(** * Verification of the code-challenge repository

    The development embeds three parts of the repository:

    - [problem4/sum_to_n.ts]: three implementations of the sum 1 + ... + n;
    - [problem5]: the CRUD service [ResourceService] over the SQLite table
      [resources], in particular its dynamic [UPDATE] and its list query,
      with the controller and the routes in front of it;
    - [problem6/README.md]: the scoreboard design, whose code snippets
      (action validation, rate limiting, Redis leaderboard operations, the
      broadcast decision and the authentication middleware) are embedded
      over a small model of the Redis commands they call.

    The quantities of the programs are integers (counters, millisecond
    timestamps, ids, scores), modelled by [Z].  Where a program computes
    with doubles on values that can leave the range of the exact integers
    (the sums of [sum_to_n], the scores of the Redis sorted set), the
    rounding is part of the model ([JSNumber.round53]). *)

From Stdlib Require Import ZArith Lia List Permutation Sorted.
From stdpp Require Import gmap strings list fin_maps pretty sorting.
From Equations Require Import Equations.
Import ListNotations.

Local Open Scope Z_scope.

(* ===================================================================== *)
(** * JavaScript numbers                                                  *)
(* ===================================================================== *)

Module JSNumber.

(** A [number] is an IEEE 754 double, and so is the score of a member of
    a Redis sorted set.  The programs are run on integers; a double whose
    value is an integer is modelled by that integer, and an addition, a
    subtraction or a multiplication gives the double nearest to the exact
    result, ties going to the even significand ([round53]).  Every
    integer of magnitude up to 2^53 is a double; a greater double is a
    multiple of [2 ^ (log2 |x| - 52)].  The quantities considered are of
    magnitude below 2^500, so that no result reaches the overflow
    threshold 2^1024; [-0] is not told from [0]. *)
Definition round53 (x : Z) : Z :=
  let a := Z.abs x in
  if a <? 2 ^ 53 then x
  else
    let u := 2 ^ (Z.log2 a - 52) in
    let q := a / u in
    let r := a mod u in
    let q' := if 2 * r <? u then q
              else if u <? 2 * r then q + 1
              else if Z.even q then q else q + 1 in
    Z.sgn x * (q' * u).

(** The doubles of integer value. *)
Definition is_double (x : Z) : Prop := round53 x = x.

End JSNumber.

(* ===================================================================== *)
(** * Problem 4: sum_to_n                                                 *)
(* ===================================================================== *)

Module SumToN.
Import JSNumber.
(** When poll [k] is the first to see READY and the metrics call answers
    without a list, or with an empty one, the three metric outputs are "0",
    as after a failed metrics call, but no warning is logged. *)
Theorem ready_without_entry_reports_zero
    (w : World) (fuel k : nat) (metricsResponse : GetCrawlerMetricsResponse) :
  supplied w "crawler-name" ->
  startCrawler w (crawlerName w) = Resolved tt ->
  waitForCompletion w = true ->
  (forall j, (j < k)%nat -> continues_at w j) ->
  ready_at w k ->
  getCrawlerMetrics w [crawlerName w] = Resolved metricsResponse ->
  CrawlerMetricsList metricsResponse = None \/ CrawlerMetricsList metricsResponse = Some [] ->
  (k < fuel)%nat ->
  let t := trace (snd (run w fuel initial)) in
  fst (run w fuel initial) = Normal tt /\
  failure_of t = None /\
  count is_warning t = 0%nat /\
  outputs_of t =
    {[ "success" := "true"; "state" := "READY"; "tables-created" := "0";
       "tables-updated" := "0"; "tables-deleted" := "0" ]}.
Proof.
  intros Hs Hr Hw Hbefore Hready Hmetrics Hlist Hfuel. cbv zeta.
  destruct (run_ready w fuel k Hs Hr Hw Hbefore Hready Hfuel)
    as (Hc & Hfail & Hout & Hwarn & _).
  split; [exact Hc | ]. split; [exact Hfail | ]. split.
  - rewrite Hwarn. unfold metrics_trace. rewrite Hmetrics. reflexivity.
  - rewrite Hout. unfold ready_outputs, reported_metrics. rewrite Hmetrics.
    destruct Hlist as [-> | ->]; vm_compute; reflexivity.
Qed.

Lemma ready_without_entry_reports_zero_witness :
  supplied world_empty_metrics "crawler-name" /\
  waitForCompletion world_empty_metrics = true /\
  ready_at world_empty_metrics 0 /\
  count is_warning (trace (snd (run world_empty_metrics 3 initial))) = 0%nat /\
  outputs_of (trace (snd (run world_empty_metrics 3 initial))) =
    {[ "success" := "true"; "state" := "READY"; "tables-created" := "0";
       "tables-updated" := "0"; "tables-deleted" := "0" ]}.
Proof.
  assert (Hs : supplied world_empty_metrics "crawler-name").
  { unfold supplied. vm_compute. discriminate. }
  assert (Hw : waitForCompletion world_empty_metrics = true) by reflexivity.
  assert (Hready : ready_at world_empty_metrics 0).
  { eexists. split; reflexivity. }
  destruct (ready_without_entry_reports_zero world_empty_metrics 3 0
              {| CrawlerMetricsList := Some [] |} Hs eq_refl Hw
              ltac:(intros j Hj; lia) Hready eq_refl (or_intror eq_refl))
    as (_ & _ & Hwarn & Hout); [lia | ].
  split; [exact Hs | ]. split; [exact Hw | ]. split; [exact Hready | ].
  split; [exact Hwarn | exact Hout].
Defined.

(** ** READY ends the wait, however late *)

(** Up to a READY reply at poll [k], the loop reads the clock at most [k]
    times after the reading of line 29, and no status reply after the
    [k]-th. *)
Lemma poll_same_up_to (w w' : World) (k : nat) (name : string) (tm : jsnum) (st : Z)
    (tms : jsnum) (r : GetCrawlerResponse) :
  same_up_to k w w' ->
  getCrawler w k name = Resolved r ->
  is_ready (state_of r) = true ->
  forall (fuel : nat) (m : Machine),
    (polls m <= k)%nat ->
    ticks m = S (polls m) ->
    poll w' fuel name tm st tms m = poll w fuel name tm st tms m.
Proof.
  intros (_ & _ & Hmetrics & Hclock & Hstatus) Hk Hready.
  induction fuel as [ | fuel IH]; intros m Hm Hticks; [reflexivity | ].
  pose proof (Hstatus (polls m) name Hm) as Hsame.
  destruct (getCrawler w (polls m) name) as [r' | e] eqn:Hreply.
  - destruct (is_ready (state_of r')) eqn:Hr'.
    + rewrite (poll_ready w' _ _ _ _ _ m r' Hsame Hr').
      rewrite (poll_ready w _ _ _ _ _ m r' Hreply Hr').
      rewrite (metrics_trace_same w w' name Hmetrics). reflexivity.
    + assert (Hlt : (polls m < k)%nat).
      { destruct (Nat.eq_dec (polls m) k) as [Heq | Hne]; [ | lia].
        rewrite Heq, Hk in Hreply. inversion Hreply; subst r'.
        rewrite Hready in Hr'. discriminate. }
      assert (Hnow : dateNow w' (ticks m) = dateNow w (ticks m)).
      { apply Hclock. lia. }
      destruct (js_gt (dateNow w (ticks m) - st) tms) eqn:Hgt.
      * rewrite (poll_timed_out w' _ _ _ _ _ m r' Hsame Hr');
          [ | rewrite Hnow; exact Hgt].
        rewrite (poll_timed_out w _ _ _ _ _ m r' Hreply Hr' Hgt). reflexivity.
      * rewrite (poll_round w' _ _ _ _ _ m r' Hsame Hr');
          [ | rewrite Hnow; exact Hgt].
        rewrite (poll_round w _ _ _ _ _ m r' Hreply Hr' Hgt).
        apply IH; simpl; lia.
  - rewrite (poll_rejected w' _ _ _ _ _ m e Hsame).
    rewrite (poll_rejected w _ _ _ _ _ m e Hreply). reflexivity.
Qed.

--*--

YOUR INSTRUCTIONS: Set down the lines of the listing above verbatim, first line through the line containing "timestamps, ids, scores), modelled", inclusive; add no other lines.

ANSWER TO THIS EXERCISE:
(** * Verification of the code-challenge repository

    The development embeds three parts of the repository:

    - [problem4/sum_to_n.ts]: three implementations of the sum 1 + ... + n;
    - [problem5]: the CRUD service [ResourceService] over the SQLite table
      [resources], in particular its dynamic [UPDATE] and its list query,
      with the controller and the routes in front of it;
    - [problem6/README.md]: the scoreboard design, whose code snippets
      (action validation, rate limiting, Redis leaderboard operations, the
      broadcast decision and the authentication middleware) are embedded
      over a small model of the Redis commands they call.

    The quantities of the programs are integers (counters, millisecond
    timestamps, ids, scores), modelled by [Z].  Where a program computes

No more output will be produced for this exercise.